◆ Instructions to follow ◆
Return, word for word, the line containing "Definition no_refusal (e" and every line after it through the last line of the records below.

Saved data entries:
Lemma offered_retry sn now : In retry_post_ipo_handoff (allowed sn now) ↔ handoffPending sn = true.
Proof.
  rewrite in_allowed, in_actions. split; [by offered_guard|]. intros H.
  pose proof (alive sn (or_intror (or_intror (or_intror (handoff_stage _ H))))) as T. split; [tauto|].
  intros B%blocked_retry. congruence.
Qed.

Lemma offered_nothing sn now : allowed sn now = [] ↔ terminal sn = true.
Proof.
  split; intros H.
  - destruct (terminal sn) eqn:T; [done|].
    assert (In review_evidence (allowed sn now)) as Hr; [|by rewrite H in Hr].
    apply in_allowed. rewrite in_actions. split; [tauto|]. intros B%blocked_review. congruence.
  - unfold allowed, actions. by rewrite H.
Qed.

(** ** Errors that are not a refusal *)

(** What a service can still run into that is not its answer to the state of the case: a row that is gone, a violated
    constraint, a setting that is missing or malformed, a malformed amount, duration or payload. *)
Definition incident (message : string) : bool :=
  bool_decide (message ∈ ["P2025"; "ZodError"; "SyntaxError"; "Business-day duration must be a positive integer"; "out of fuel"]) ||
  existsb (λ p, String.prefix p message) ["intake_cases_check"; "intake_case_events_"; "information_requests_"; "Missing setting "].

(** No error answer at all: every one of them is an AppError. *)
Definition no_refusal (e : error) : Prop := match e with Thrown m => incident m = true | AppError _ _ _ => False end.

Ltac constraint_errors :=
  intros ? ? H; repeat (case_match; try discriminate H);
  injection H as <-; reflexivity.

◆ Task answer ◆
Definition no_refusal (e : error) : Prop := match e with Thrown m => incident m = true | AppError _ _ _ => False end.

Ltac constraint_errors :=
  intros ? ? H; repeat (case_match; try discriminate H);
  injection H as <-; reflexivity.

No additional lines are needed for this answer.